2.2.3 Quality Control and Data Preprocessing Data pretreatment of metabolomics data is dependent on the employed method. In DI-MS- and GC/LC/CE-MS-based nontargeted metabolomics, peak lists have to be aligned in m/z or retention time direction in the latter case across different samples to yield a suitable data matrix. Several opensource and commercial software for this task are available (18–20). In NMR-based methodologies, two different approaches exist: binning of the NMR spectra in defined bins or metabolites identified from resonances. In targeted metabolomics, analysis peaks of interest are integrated and compared against standards with known concentration to reveal absolute concentration of metabolites. Metabolomics quality control uses different methods. In most cases for GC/LC/CE-MS-based nontargeted metabolomics, a pooled sample from the study serves as a quality-control sample and is injected prior to real samples to condition the chromatographic system and between samples for control of performance. Using this QC samples, retention time drifts or other alteration in performance can be monitored and possibly corrected. In targeted metabolomics retention time shifts, LOD and LOQ values and recovery rates of known materials are used similar to classic analytical chemistry. For statistical analysis of metabolomics data, different uni- and multivariate techniques are employed (e.g., ANOVA, HCA, PCA, PLS, etc.). Common to all, after analysis they yield a list of metabolites significantly correlated to a certain sample state.

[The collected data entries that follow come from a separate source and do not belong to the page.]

(** The facts of a risky task. *)
Definition facts : RecordedFacts := mkFacts (Some {[ Auth ]}) true 50000 1 1 ∅ [].
End BrokerSamples.
Import BrokerSamples.

(** * Witnesses *)

Lemma cancelled_attempts_never_send_witness :
  (cancel_attempt "id0" manual.1).1 = true /\
  filter (fun e => logged_attempt e = "id0")
    (log_of (run [CancelAttempt "id0"; Dispatch "world" (admitted "id0" manual)] manual).1) = [].
Proof.
  split; [vm_compute; reflexivity|].
  rewrite (cancelled_attempts_never_send Linux recorded_models sha256_hex generate fs manual_run
    [Dispatch "world" (admitted "id0" manual)] (mkScript [denial; denial]) tt "id0"); vm_compute; reflexivity.
Defined.

Lemma only_definitive_denials_walk_witness :
  exists new, log_of (send_it first ready).2.1 = log_of ready.1 ++ new /\ only_last_applies new /\ length new = 3.
Proof.
  destruct (only_definitive_denials_walk Linux recorded_models sha256_hex generate fs prepared_run (mkScript [denial; denial]) tt
    "world" first) as (new & E & Hlast).
  exists new. split_and!; [exact E|exact Hlast|]. apply (f_equal length) in E. rewrite length_app in E.
  assert (Hs : length (log_of (send_it first ready).2.1) = 3) by (vm_compute; reflexivity).
  assert (Hr : length (log_of ready.1) = 0) by (vm_compute; reflexivity).
  change (log_of (run prepared_run (fresh_broker (mkScript [denial; denial]) ())).1) with (log_of ready.1) in E.
  rewrite Hr in E. exact (eq_trans (eq_sym E) Hs).
Defined.

Lemma substitutes_carry_the_frozen_request_witness :
  exists new, log_of (send_it first ready).2.1 = log_of ready.1 ++ new /\ new <> [].
Proof.
  destruct (substitutes_carry_the_frozen_request Linux recorded_models sha256_hex generate fs prepared_run
    (mkScript [denial; denial]) tt "world" first) as (new & E & _).
  exists new. split; [exact E|]. intros ->. apply (f_equal length) in E. vm_compute in E. discriminate.
Defined.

2.3 Data Fusion Types After preprocessing the different data types, they are ready for data fusion. Two different types of data fusion between metabolome and transcriptome data can be distinguished. Low-level fusion combines raw data of both data types to produce new raw data. In contrast to this high-level fusion, results from independent data analysis are merged for combined interpretation. The latter is the case for often-used tools such as overrepresentation or enrichment analysis.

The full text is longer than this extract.